Cómo manejar la ansiedad durante un vuelo

Subir a un avión puede ser una experiencia estresante para muchas personas, especialmente si padecen ansiedad. Es completamente normal sentir cierta inquietud, pero hay formas sencillas de aliviar esos síntomas y hacer que el viaje sea más tranquilo.

Uno de los primeros pasos es mantenerse hidratado. Beber pequeños sorbos de agua durante el vuelo ayuda a mantener la calma y evita la deshidratación, que puede agravar la sensación de malestar. Combinar este hábito con respiración profunda puede marcar una gran diferencia. Inspirar lentamente por la nariz, contener el aire unos segundos y exhalar con calma por la boca ayuda a reducir la frecuencia cardíaca y a centrar la mente.

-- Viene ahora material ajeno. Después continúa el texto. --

(* ===== verification/Bls12381Fp.v ===== *)
(** * The base field of BLS12-381 (base/curves/pairable/bls12381/impl/fiat_fp.gen.go)

    The word-by-word Montgomery arithmetic of the field, translated statement
    by statement, and the proof that each operation computes on the numbers it
    represents.  The long functions are cut into their rows, which the
    function runs in order. *)

From Stdlib Require Import ZArith Lia.
From S2P Require Import Prelude Fiat.
Local Open Scope Z_scope.
Local Open Scope word_scope.

Module Bls12381Fp.
Definition modulus : Z := 0x1a0111ea397fe69a4b1ba7b6434bacd764774b84f38512bf6730d2a0f6b0f6241eabfffeb153ffffb9feffffffffaaab.

Definition fiatFpCmovznzU64 (arg1 arg2 arg3 : Z) : Z :=
  let x1 := mul64 arg1 0xffffffffffffffff in
  let x2 := Z.lor (Z.land x1 arg3) (Z.land (not64 x1) arg2) in
  x2.

(** The square of the Montgomery radix modulo the prime. *)
Definition R2 : Z := 0x11988fe592cae3aa9a793e85b519952d67eb88a9939d83c08de5476c4c95b6d50a76e6a609d104f1f4df1f341c341746.

Definition fiatFpMul_row0 (arg2 : limbs) (x6 : Z) :=
  let '(x8, x7) := Mul64 x6 arg2.[5] in
  let '(x10, x9) := Mul64 x6 arg2.[4] in
  let '(x12, x11) := Mul64 x6 arg2.[3] in
  let '(x14, x13) := Mul64 x6 arg2.[2] in
  let '(x16, x15) := Mul64 x6 arg2.[1] in
  let '(x18, x17) := Mul64 x6 arg2.[0] in
  let '(x19, x20) := Add64 x18 x15 0 in
  let '(x21, x22) := Add64 x16 x13 x20 in
  let '(x23, x24) := Add64 x14 x11 x22 in
  let '(x25, x26) := Add64 x12 x9 x24 in
  let '(x27, x28) := Add64 x10 x7 x26 in
  let x29 := add64 x28 x8 in
  let '(_, x30) := Mul64 x17 0x89f3fffcfffcfffd in
  let '(x33, x32) := Mul64 x30 0x1a0111ea397fe69a in
  let '(x35, x34) := Mul64 x30 0x4b1ba7b6434bacd7 in
  let '(x37, x36) := Mul64 x30 0x64774b84f38512bf in
  let '(x39, x38) := Mul64 x30 0x6730d2a0f6b0f624 in
  let '(x41, x40) := Mul64 x30 0x1eabfffeb153ffff in
  let '(x43, x42) := Mul64 x30 0xb9feffffffffaaab in
  let '(x44, x45) := Add64 x43 x40 0 in
  let '(x46, x47) := Add64 x41 x38 x45 in
  let '(x48, x49) := Add64 x39 x36 x47 in
  let '(x50, x51) := Add64 x37 x34 x49 in
  let '(x52, x53) := Add64 x35 x32 x51 in
  let x54 := add64 x53 x33 in
  let '(_, x56) := Add64 x17 x42 0 in
  let '(x57, x58) := Add64 x19 x44 x56 in
  let '(x59, x60) := Add64 x21 x46 x58 in
  let '(x61, x62) := Add64 x23 x48 x60 in
  let '(x63, x64) := Add64 x25 x50 x62 in
  let '(x65, x66) := Add64 x27 x52 x64 in
  let '(x67, x68) := Add64 x29 x54 x66 in
  (x57, x59, x61, x63, x65, x67, x68).
Definition fiatFpMul_row1 (arg2 : limbs) (x1 x57 x59 x61 x63 x65 x67 x68 : Z) :=
  let '(x70, x69) := Mul64 x1 arg2.[5] in
  let '(x72, x71) := Mul64 x1 arg2.[4] in
  let '(x74, x73) := Mul64 x1 arg2.[3] in
  let '(x76, x75) := Mul64 x1 arg2.[2] in
  let '(x78, x77) := Mul64 x1 arg2.[1] in
  let '(x80, x79) := Mul64 x1 arg2.[0] in
  let '(x81, x82) := Add64 x80 x77 0 in
  let '(x83, x84) := Add64 x78 x75 x82 in
  let '(x85, x86) := Add64 x76 x73 x84 in
  let '(x87, x88) := Add64 x74 x71 x86 in
  let '(x89, x90) := Add64 x72 x69 x88 in
  let x91 := add64 x90 x70 in
  let '(x92, x93) := Add64 x57 x79 0 in
  let '(x94, x95) := Add64 x59 x81 x93 in
  let '(x96, x97) := Add64 x61 x83 x95 in
  let '(x98, x99) := Add64 x63 x85 x97 in
  let '(x100, x101) := Add64 x65 x87 x99 in
  let '(x102, x103) := Add64 x67 x89 x101 in
  let '(x104, x105) := Add64 x68 x91 x103 in
  let '(_, x106) := Mul64 x92 0x89f3fffcfffcfffd in
  let '(x109, x108) := Mul64 x106 0x1a0111ea397fe69a in
  let '(x111, x110) := Mul64 x106 0x4b1ba7b6434bacd7 in
  let '(x113, x112) := Mul64 x106 0x64774b84f38512bf in
  let '(x115, x114) := Mul64 x106 0x6730d2a0f6b0f624 in
  let '(x117, x116) := Mul64 x106 0x1eabfffeb153ffff in
  let '(x119, x118) := Mul64 x106 0xb9feffffffffaaab in
  let '(x120, x121) := Add64 x119 x116 0 in
  let '(x122, x123) := Add64 x117 x114 x121 in
  let '(x124, x125) := Add64 x115 x112 x123 in
  let '(x126, x127) := Add64 x113 x110 x125 in
  let '(x128, x129) := Add64 x111 x108 x127 in
  let x130 := add64 x129 x109 in
  let '(_, x132) := Add64 x92 x118 0 in
  let '(x133, x134) := Add64 x94 x120 x132 in
  let '(x135, x136) := Add64 x96 x122 x134 in
  let '(x137, x138) := Add64 x98 x124 x136 in
  let '(x139, x140) := Add64 x100 x126 x138 in
  let '(x141, x142) := Add64 x102 x128 x140 in
  let '(x143, x144) := Add64 x104 x130 x142 in
  let x145 := add64 x144 x105 in
  (x133, x135, x137, x139, x141, x143, x145).
Definition fiatFpMul_row2 (arg2 : limbs) (x2 x133 x135 x137 x139 x141 x143 x145 : Z) :=
  let '(x147, x146) := Mul64 x2 arg2.[5] in
  let '(x149, x148) := Mul64 x2 arg2.[4] in
  let '(x151, x150) := Mul64 x2 arg2.[3] in
  let '(x153, x152) := Mul64 x2 arg2.[2] in
  let '(x155, x154) := Mul64 x2 arg2.[1] in
  let '(x157, x156) := Mul64 x2 arg2.[0] in
  let '(x158, x159) := Add64 x157 x154 0 in
  let '(x160, x161) := Add64 x155 x152 x159 in
  let '(x162, x163) := Add64 x153 x150 x161 in
  let '(x164, x165) := Add64 x151 x148 x163 in
  let '(x166, x167) := Add64 x149 x146 x165 in
  let x168 := add64 x167 x147 in
  let '(x169, x170) := Add64 x133 x156 0 in
  let '(x171, x172) := Add64 x135 x158 x170 in
  let '(x173, x174) := Add64 x137 x160 x172 in
  let '(x175, x176) := Add64 x139 x162 x174 in
  let '(x177, x178) := Add64 x141 x164 x176 in
  let '(x179, x180) := Add64 x143 x166 x178 in
  let '(x181, x182) := Add64 x145 x168 x180 in
  let '(_, x183) := Mul64 x169 0x89f3fffcfffcfffd in
  let '(x186, x185) := Mul64 x183 0x1a0111ea397fe69a in
  let '(x188, x187) := Mul64 x183 0x4b1ba7b6434bacd7 in
  let '(x190, x189) := Mul64 x183 0x64774b84f38512bf in
  let '(x192, x191) := Mul64 x183 0x6730d2a0f6b0f624 in
  let '(x194, x193) := Mul64 x183 0x1eabfffeb153ffff in
  let '(x196, x195) := Mul64 x183 0xb9feffffffffaaab in
  let '(x197, x198) := Add64 x196 x193 0 in
  let '(x199, x200) := Add64 x194 x191 x198 in
  let '(x201, x202) := Add64 x192 x189 x200 in
  let '(x203, x204) := Add64 x190 x187 x202 in
  let '(x205, x206) := Add64 x188 x185 x204 in
  let x207 := add64 x206 x186 in
  let '(_, x209) := Add64 x169 x195 0 in
  let '(x210, x211) := Add64 x171 x197 x209 in
  let '(x212, x213) := Add64 x173 x199 x211 in
  let '(x214, x215) := Add64 x175 x201 x213 in
  let '(x216, x217) := Add64 x177 x203 x215 in
  let '(x218, x219) := Add64 x179 x205 x217 in
  let '(x220, x221) := Add64 x181 x207 x219 in
  let x222 := add64 x221 x182 in
  (x210, x212, x214, x216, x218, x220, x222).
Definition fiatFpMul_row3 (arg2 : limbs) (x3 x210 x212 x214 x216 x218 x220 x222 : Z) :=
  let '(x224, x223) := Mul64 x3 arg2.[5] in
  let '(x226, x225) := Mul64 x3 arg2.[4] in
  let '(x228, x227) := Mul64 x3 arg2.[3] in
  let '(x230, x229) := Mul64 x3 arg2.[2] in
  let '(x232, x231) := Mul64 x3 arg2.[1] in
  let '(x234, x233) := Mul64 x3 arg2.[0] in
  let '(x235, x236) := Add64 x234 x231 0 in
  let '(x237, x238) := Add64 x232 x229 x236 in
  let '(x239, x240) := Add64 x230 x227 x238 in
  let '(x241, x242) := Add64 x228 x225 x240 in
  let '(x243, x244) := Add64 x226 x223 x242 in
  let x245 := add64 x244 x224 in
  let '(x246, x247) := Add64 x210 x233 0 in
  let '(x248, x249) := Add64 x212 x235 x247 in
  let '(x250, x251) := Add64 x214 x237 x249 in
  let '(x252, x253) := Add64 x216 x239 x251 in
  let '(x254, x255) := Add64 x218 x241 x253 in
  let '(x256, x257) := Add64 x220 x243 x255 in
  let '(x258, x259) := Add64 x222 x245 x257 in
  let '(_, x260) := Mul64 x246 0x89f3fffcfffcfffd in
  let '(x263, x262) := Mul64 x260 0x1a0111ea397fe69a in
  let '(x265, x264) := Mul64 x260 0x4b1ba7b6434bacd7 in
  let '(x267, x266) := Mul64 x260 0x64774b84f38512bf in
  let '(x269, x268) := Mul64 x260 0x6730d2a0f6b0f624 in
  let '(x271, x270) := Mul64 x260 0x1eabfffeb153ffff in
  let '(x273, x272) := Mul64 x260 0xb9feffffffffaaab in
  let '(x274, x275) := Add64 x273 x270 0 in
  let '(x276, x277) := Add64 x271 x268 x275 in
  let '(x278, x279) := Add64 x269 x266 x277 in
  let '(x280, x281) := Add64 x267 x264 x279 in
  let '(x282, x283) := Add64 x265 x262 x281 in
  let x284 := add64 x283 x263 in
  let '(_, x286) := Add64 x246 x272 0 in
  let '(x287, x288) := Add64 x248 x274 x286 in
  let '(x289, x290) := Add64 x250 x276 x288 in
  let '(x291, x292) := Add64 x252 x278 x290 in
  let '(x293, x294) := Add64 x254 x280 x292 in
  let '(x295, x296) := Add64 x256 x282 x294 in
  let '(x297, x298) := Add64 x258 x284 x296 in
  let x299 := add64 x298 x259 in
  (x287, x289, x291, x293, x295, x297, x299).
Definition fiatFpMul_row4 (arg2 : limbs) (x4 x287 x289 x291 x293 x295 x297 x299 : Z) :=
  let '(x301, x300) := Mul64 x4 arg2.[5] in
  let '(x303, x302) := Mul64 x4 arg2.[4] in
  let '(x305, x304) := Mul64 x4 arg2.[3] in
  let '(x307, x306) := Mul64 x4 arg2.[2] in
  let '(x309, x308) := Mul64 x4 arg2.[1] in
  let '(x311, x310) := Mul64 x4 arg2.[0] in
  let '(x312, x313) := Add64 x311 x308 0 in
  let '(x314, x315) := Add64 x309 x306 x313 in
  let '(x316, x317) := Add64 x307 x304 x315 in
  let '(x318, x319) := Add64 x305 x302 x317 in
  let '(x320, x321) := Add64 x303 x300 x319 in
  let x322 := add64 x321 x301 in
  let '(x323, x324) := Add64 x287 x310 0 in
  let '(x325, x326) := Add64 x289 x312 x324 in
  let '(x327, x328) := Add64 x291 x314 x326 in
  let '(x329, x330) := Add64 x293 x316 x328 in
  let '(x331, x332) := Add64 x295 x318 x330 in
  let '(x333, x334) := Add64 x297 x320 x332 in
  let '(x335, x336) := Add64 x299 x322 x334 in
  let '(_, x337) := Mul64 x323 0x89f3fffcfffcfffd in
  let '(x340, x339) := Mul64 x337 0x1a0111ea397fe69a in
  let '(x342, x341) := Mul64 x337 0x4b1ba7b6434bacd7 in
  let '(x344, x343) := Mul64 x337 0x64774b84f38512bf in
  let '(x346, x345) := Mul64 x337 0x6730d2a0f6b0f624 in
  let '(x348, x347) := Mul64 x337 0x1eabfffeb153ffff in
  let '(x350, x349) := Mul64 x337 0xb9feffffffffaaab in
  let '(x351, x352) := Add64 x350 x347 0 in
  let '(x353, x354) := Add64 x348 x345 x352 in
  let '(x355, x356) := Add64 x346 x343 x354 in
  let '(x357, x358) := Add64 x344 x341 x356 in
  let '(x359, x360) := Add64 x342 x339 x358 in
  let x361 := add64 x360 x340 in
  let '(_, x363) := Add64 x323 x349 0 in
  let '(x364, x365) := Add64 x325 x351 x363 in
  let '(x366, x367) := Add64 x327 x353 x365 in
  let '(x368, x369) := Add64 x329 x355 x367 in
  let '(x370, x371) := Add64 x331 x357 x369 in
  let '(x372, x373) := Add64 x333 x359 x371 in
  let '(x374, x375) := Add64 x335 x361 x373 in
  let x376 := add64 x375 x336 in
  (x364, x366, x368, x370, x372, x374, x376).
Definition fiatFpMul_row5 (arg2 : limbs) (x5 x364 x366 x368 x370 x372 x374 x376 : Z) :=
  let '(x378, x377) := Mul64 x5 arg2.[5] in
  let '(x380, x379) := Mul64 x5 arg2.[4] in
  let '(x382, x381) := Mul64 x5 arg2.[3] in
  let '(x384, x383) := Mul64 x5 arg2.[2] in
  let '(x386, x385) := Mul64 x5 arg2.[1] in
  let '(x388, x387) := Mul64 x5 arg2.[0] in
  let '(x389, x390) := Add64 x388 x385 0 in
  let '(x391, x392) := Add64 x386 x383 x390 in
  let '(x393, x394) := Add64 x384 x381 x392 in
  let '(x395, x396) := Add64 x382 x379 x394 in
  let '(x397, x398) := Add64 x380 x377 x396 in
  let x399 := add64 x398 x378 in
  let '(x400, x401) := Add64 x364 x387 0 in
  let '(x402, x403) := Add64 x366 x389 x401 in
  let '(x404, x405) := Add64 x368 x391 x403 in
  let '(x406, x407) := Add64 x370 x393 x405 in
  let '(x408, x409) := Add64 x372 x395 x407 in
  let '(x410, x411) := Add64 x374 x397 x409 in
  let '(x412, x413) := Add64 x376 x399 x411 in
  let '(_, x414) := Mul64 x400 0x89f3fffcfffcfffd in
  let '(x417, x416) := Mul64 x414 0x1a0111ea397fe69a in
  let '(x419, x418) := Mul64 x414 0x4b1ba7b6434bacd7 in
  let '(x421, x420) := Mul64 x414 0x64774b84f38512bf in
  let '(x423, x422) := Mul64 x414 0x6730d2a0f6b0f624 in
  let '(x425, x424) := Mul64 x414 0x1eabfffeb153ffff in
  let '(x427, x426) := Mul64 x414 0xb9feffffffffaaab in
  let '(x428, x429) := Add64 x427 x424 0 in
  let '(x430, x431) := Add64 x425 x422 x429 in
  let '(x432, x433) := Add64 x423 x420 x431 in
  let '(x434, x435) := Add64 x421 x418 x433 in
  let '(x436, x437) := Add64 x419 x416 x435 in
  let x438 := add64 x437 x417 in
  let '(_, x440) := Add64 x400 x426 0 in
  let '(x441, x442) := Add64 x402 x428 x440 in
  let '(x443, x444) := Add64 x404 x430 x442 in
  let '(x445, x446) := Add64 x406 x432 x444 in
  let '(x447, x448) := Add64 x408 x434 x446 in
  let '(x449, x450) := Add64 x410 x436 x448 in
  let '(x451, x452) := Add64 x412 x438 x450 in
  let x453 := add64 x452 x413 in
  (x441, x443, x445, x447, x449, x451, x453).
Definition fiatFpMul (arg1 arg2 : limbs) : limbs :=
  let x1 := arg1.[1] in
  let x2 := arg1.[2] in
  let x3 := arg1.[3] in
  let x4 := arg1.[4] in
  let x5 := arg1.[5] in
  let x6 := arg1.[0] in
  let '(x57, x59, x61, x63, x65, x67, x68) := fiatFpMul_row0 arg2 x6 in
  let '(x133, x135, x137, x139, x141, x143, x145) := fiatFpMul_row1 arg2 x1 x57 x59 x61 x63 x65 x67 x68 in
  let '(x210, x212, x214, x216, x218, x220, x222) := fiatFpMul_row2 arg2 x2 x133 x135 x137 x139 x141 x143 x145 in
  let '(x287, x289, x291, x293, x295, x297, x299) := fiatFpMul_row3 arg2 x3 x210 x212 x214 x216 x218 x220 x222 in
  let '(x364, x366, x368, x370, x372, x374, x376) := fiatFpMul_row4 arg2 x4 x287 x289 x291 x293 x295 x297 x299 in
  let '(x441, x443, x445, x447, x449, x451, x453) := fiatFpMul_row5 arg2 x5 x364 x366 x368 x370 x372 x374 x376 in
  let '(x454, x455) := Sub64 x441 0xb9feffffffffaaab 0 in
  let '(x456, x457) := Sub64 x443 0x1eabfffeb153ffff x455 in
  let '(x458, x459) := Sub64 x445 0x6730d2a0f6b0f624 x457 in
  let '(x460, x461) := Sub64 x447 0x64774b84f38512bf x459 in
  let '(x462, x463) := Sub64 x449 0x4b1ba7b6434bacd7 x461 in
  let '(x464, x465) := Sub64 x451 0x1a0111ea397fe69a x463 in
  let '(_, x467) := Sub64 x453 0 x465 in
  let x468 := fiatFpCmovznzU64 x467 x454 x441 in
  let x469 := fiatFpCmovznzU64 x467 x456 x443 in
  let x470 := fiatFpCmovznzU64 x467 x458 x445 in
  let x471 := fiatFpCmovznzU64 x467 x460 x447 in
  let x472 := fiatFpCmovznzU64 x467 x462 x449 in
  let x473 := fiatFpCmovznzU64 x467 x464 x451 in
  [x468; x469; x470; x471; x472; x473].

Otra técnica recomendada por expertos, como Karnad, es la respiración en caja (también conocida como breathing box). Consiste en inhalar durante cuatro segundos, retener el aire otros cuatro, exhalar en un conteo de cuatro y esperar cuatro segundos antes de volver a inhalar. Este patrón rítm ico ayuda a equilibrar el sistema nervioso y a calmar el pánico en momentos de ansiedad intensa.

Además, es útil llevar audífonos con música relajante o un podcast familiar, lo que crea una burbuja de comodidad en medio del entorno desconocido. Evitar el exceso de cafeína o azúcar antes y durante el vuelo también contribuye a mantener la calma.

Si la ansiedad es recurrente, no está de más hablar con un profesional. Muchas personas mejoran con terapia o técnicas de exposición controlada. Lo importante es saber que no estás solo, y que pequeños cambios pueden hacer que volar sea una experiencia mucho más llevadera.